Validity of the findings

No comments.

Comments for the author

The authors address the interesting question about the association of GPA, Staphyloccocus aureus infection, co-trimoxazole prophylaxis and the risk of relapse under the therapeutic use of rituximab. This has not been done so far, although the use of a retrospective cohort study design limits their conclusions. The paper is well written, however there are some questions I would like to ask to further strengthen the results:
1) It is not clear how the patients were selected for treatment with rituximab. Could the selection of patients with a relapsing disease course or prior long–term treatment e.g. with cyclophosphamide affect the results?
2) Although the authors focus on the treatment with rituximab I would like to ask if the registry could offer a control group of patients with GPA without rituximab treatment?
3) Line 86: It is not clear how the “standard antibiotic prophylaxis with TMP-SMX” was prescribed: daily dose, prophylactic pneumocystis dose twice weekly …? Finally, the dose of 1600 mg daily is not clear.
4) As the authors state the number of nasal swabs per patient was rather low as compared to other studies. Did the number of nasal swabs differ between the three SA-carrier groups? As 4 patients had no nasal swab before RTX treatment, how many patients switched the groups before and after RTX initiation and did this affect the results?
5) According to the study by Stegeman et al. 1996 treatment with TMP-SMX resulted in a decline of relapses of the upper airways. Could the authors state the organs involved in relapses in their patients?
6) The authors describe the association of discontinuing RTX due to hypogammaglobulinemia and SA carriage. However in their recent publication of the same patient group they found an association of hypogammaglobulinemia and the cumulative cyclophosphamide dose (Besada et al. Serum immunoglobulin levels and risk factors for hypogammaglobulinaemia during long-term maintenance therapy with rituximab in patients with granulomatosis with polyangiitis. Rheumatology (Oxford). 2014 May 15. pii: keu194. [Epub ahead of print]). The authors should comment on this possible link and the association with SA carriage.
7) There are some minor points:
a. Line 102: … of one or more BVAS items
b. Line 154: During RTX maintenance … / This sentence is not complete.
c. Line 182: During RTX treatment, none of the six GPA patients who used TMP-SMX for more than 50% of the time …
d. Line 229: subgroup analysis

8) Finally the authors should comment on the addition of co-trimoxazole for prophylaxis of Pneumocystis jirovecii for patients receiving rituximab in the context of their findings.

Reviewer 3 ·

Basic reporting

The manuscript complies with standards of the journal regarding formatting of the paper.

Experimental design

There is one major issue with the reporting and conclusions:

The authors often refer to differences that are not statistically significant, i.e. P>0.05 as being relevant differences. This needs to be corrected. Any comparison that does not reach statistical significance of P<0.05 should be referred to as "no difference" or "not different" or "did not differ".

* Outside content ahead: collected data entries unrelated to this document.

(* ===== verification/Prelude.v ===== *)
(** * Cedar: a verification of the bitemporal fact store

    Cedar is an embedded graph database.  What it stores are facts: versions of the
    state and the properties of vertices and edges, each with the valid time from which
    it holds and the sequence of the commit that recorded it.  A version is never
    changed; a later commit corrects it by writing another one.  This library models
    the part of the program that keeps the facts and makes them readable, and proves
    that it does so correctly.  Paths below are those of the repository.

    ** The program and how it is modelled

    The layers, from the bytes up:

    - _Foundations._  [Prelude] has bytes, machine integers at their width ([uint],
      [sint], [wrap]), big- and little-endian numbers, bytewise order and the generic
      lemmas.  [Status] is [core/status]: codes, messages, and [StatusOr] as an error
      monad.  [Crc32c] is [core/crc32c].  [Value] is [types/value].
    - _Formats._  [Wire] is the contract between readers and writers of bytes, [Frame]
      that of checksummed records; both are type classes that the codecs instantiate and
      whose laws their clients use.  [Fact] is [fact/fact], [FactCodec] the keys and
      values of [storage/facts/fact_codec.cc], [MetaCodec] the records of
      [meta_codec.cc], [PreparedCodec] those of [prepared_commit_codec.cc].
    - _Histories._  [Temporal] is [query/temporal]: intervals, the corrected chain of a
      fact and its present and missing states.  [effective] is the specification that
      everything else refers to: the event that decides the state at one valid time
      under one snapshot.
    - _Storage._  [WriteBatch] is what the store uses of the vendored engine: batches,
      their serialized size, and atomic writes to sorted column families.  [FactStore]
      and [Scan] are the readers of [storage/rocks/rocks_adapter.cc]: point reads,
      histories, neighborhoods, scans and lookups.
    - _Derived structures._  [Bloom] ([fact_identity_history.cc]), [RecentWrites]
      ([recent_fact_write_index.cc]) and [ValidationCache]
      ([version_validation_cache.cc]) let the writer skip reads; [Accelerators] states
      as a class what it may conclude from them.
    - _Commits._  [CommitBatch] is the batch and its validation, [Conflict] the three
      validations against the store, [Commit] the direct commit with its retry
      ([commit_publisher.cc], [CommitDirect]), [CommitSize] the size estimate and the
      commits that must succeed, [GroupCommit] and [GroupedCommit] the selection and the
      single write of several commits, [Epoch] the decision and the write of epochs
      ([decided_epoch.cc], [CommitGroupWithWalCallbackDirect]).
    - _Transactions and reads._  [Transaction] is the client's transaction
      ([kernel/transaction.cc], [temporal_validation.cc]), [Serializable] its
      guarantees, [SnapshotReader] the canonical reads of a snapshot
      ([kernel/snapshot.cc], [fact/read_spec.h], [query/temporal/state_reader.cc]),
      [Overlay] the reads of a transaction that sees its own staged writes.
    - _Retention._  [Vacuum] removes versions ([vacuum.cc],
      [DeleteObsoleteFactVersions]), [SequenceRetention] prunes sequence records,
      [Retention] interleaves readers, commits and the vacuum.
    - _Tables of the metadata._  [MetaTable] states as a class what the records under one
      prefix of the metadata are; [Prepared] is the participant in a two-phase commit
      (prepared batches, decisions and their recovery in [rocks_adapter.cc] and
      [kernel/database.cc]); [Allocator] hands out the identifiers of transactions,
      vertices and edges, down to the atomic operations of [AllocateTransactionId];
      [Schema] is the catalog of property definitions.
    - _Opening._  [Recovery] is [FactStore::Open]: the creation of a database, the
      validation of an existing one, and what is loaded, resumed and built again.  Its
      relation [life_step] composes the writers above with crashes and restarts.
    - _Projections._  [Compression] is [query/projection/projection_compression.cc], the
      codecs of payloads, and [Projection] is [projection_format.cc]: the columns of a
      page, the header and the directory of a file, its encoder, and the readers of a
      whole file, of its directory and of one page, each with its budget.
    - _Budgets of queries._  [Resources] is [query/resource/query_resource_pool.cc] with
      the reservations of [query/runtime/relational.cc]: the shared counters of a pool,
      the admission of queries down to its atomic operations, and what an admitted query
      reserves and retains.

    ** State and effects

    A column family is the ascending list of its pairs, which is what an iterator of the
    engine shows.  [represents cf events] relates it to a set of events, [store_ok]
    relates a store with its derived structures, [commit_inv] a running store with its
    ledger of committed batches.  Fallible code is in the monad of [StatusOr]; code that
    changes state and may fail returns both, since what was done before a failure stays
    done; code that calls back is a function of a [Visitor].  Critical sections are
    single definitions, and where the code interleaves them ([Retention],
    [ValidationCache], [Allocator], [Resources]) a step relation does.  What comes from
    outside is an argument: the outcome of a write of the engine ([WriteOutcome]), the
    queue's answer to a submission, the SSE4.2 instructions, the LZ4 codec ([lz4_ok] is what its
    documentation promises), the sizes of types and the reservation of memory.

    ** What the theorems show

    - Codecs: round trips, the order of keys is that of the facts, every single-byte
      corruption is detected, decoders accept exactly the encodings.
    - Reads: a point read returns the effective event of the history; scans visit
      exactly what they select, end, and report the visitor's error; state rows show one
      row for every present fact.
    - Commits: [CommitDirect] refines the verdict of an abstract history
      ([commit_verdict]), which says what becomes of every key of both column families;
      a snapshot taken before stays as it was, a write is readable afterwards, a retry
      answers as the first call did or is refused as another batch, grouped commits and
      epochs equal commits one after the other, and a batch within the limits commits.
    - Derived structures: what the filters and the cache claim is true of the history,
      also when publications, evictions and scans interleave.
    - Transactions: a committed strict transaction read the state just before its own
      commit, no committed write is lost, staged batches are valid, without contention
      the commit succeeds, and the overlay shows what the commit will leave.
    - Retention: a snapshot that is held reads the same until it is released, whatever
      the vacuum does; an interrupted vacuum resumes; pruned sequences are covered by
      the durable watermark.
    - Prepared transactions: whatever happens to the writes of an open database, a
      prepared transaction waits or follows its decision, and a decision never changes;
      opening with the policy to finalize commits all that wait, whatever was decided.
    - Identifiers: none is handed out twice, by any interleaving of threads, leases,
      failed writes and restarts, and a call that meets no other one returns.
    - The catalog: a registered definition stays under its epoch for ever.
    - Recovery: from its creation on a database opens again, whenever the process ends,
      and the opened store has every acknowledged commit and every definition, as long as
      the identifier 2^64-1 is not committed before identifiers are leased
      ([leased_before_last]); a database with a hole in its sequences does not open.
    - Projections: every codec gives a payload back within its budget, and a projection
      file gives back its header and its rows, read as a whole or page by page, once the
      budget is large enough; the reader of directories refuses property indexes.
    - Budgets of queries: under any interleaving the pool is never overcommitted and leaks
      nothing, and an admission that meets no other call returns and is decided by the
      counters alone.

    ** Bounds and fuel

    Loops over containers are structural.  Fuel is used where the code moves a cursor:
    one round per stored pair and one more for the family scan ([ScanFamily]), the
    resumed vacuum and the pruning of sequence records, one round per row for the
    batches of an overlay, sixty-four rounds for the size of a Bloom filter, and one
    round per step of a call of [AllocateTransactionId], ten rounds for a variable-length
    integer, one round per byte for the runs of a column, and forty steps for an
    admission ([admit_fuel]).  The theorems on these functions state that the fuel is
    enough.

    ** Not modelled

    - I/O errors of the engine on reads, memory budgets of reads ([read_memory]),
      metrics, timers, test observers and fault injectors.
    - The rest of the vendored engine, which the sources treat as a library: only the
      documented effect of its iterators and atomic writes is used.
    - Threads as such: a lock makes its critical section one step; relaxed atomics are
      modelled one operation at a time.
    - Directories, the placement of the log and the engine's own recovery: [Recovery]
      starts from the database that the engine has recovered.
    - Columnar reads, the store, the cache, the index and the in-memory delta of
      projections, the query planner and its operators, the Cypher front end and the
      server.  They build on interfaces that are modelled here, but each needs a model
      of its own. *)

From Stdlib Require Export ZArith Lia Strings.Byte.
From stdpp Require Export base list strings gmap sorting.

Declare Scope cedar_scope.
Delimit Scope cedar_scope with cedar.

This requires significant revision including revision of the conclusions.

Validity of the findings

As per above.

Comments for the author

1. There is one major issue with the reporting and conclusions:
The authors often refer to differences that are not statistically significant, i.e. P>0.05 as being relevant differences. This needs to be corrected. Any comparison that does not reach statistical significance of P<0.05 should be referred to as "no difference" or "not different" or "did not differ".
This requires significant revision including revision of the conclusions.

2. The authors should clarifiy the specific indications for antibiotic use. I presume that trimethoprim-sulfamethoxazole was given mostly for pneumocystis prophylaxis. However, I am not aware of any activity of ciprofloxacin against pneumocystis. What was the indication for cipro use, and why were some patients not receiving pneumocystis prophylaxis even though pneumoscystis case in conjunction with rituximab therapy have been published and the package insert strongly recommends pneumocystis prophylaxis?

3. Please clarify what ODPD is.

4. The manuscript could be condensed significantly.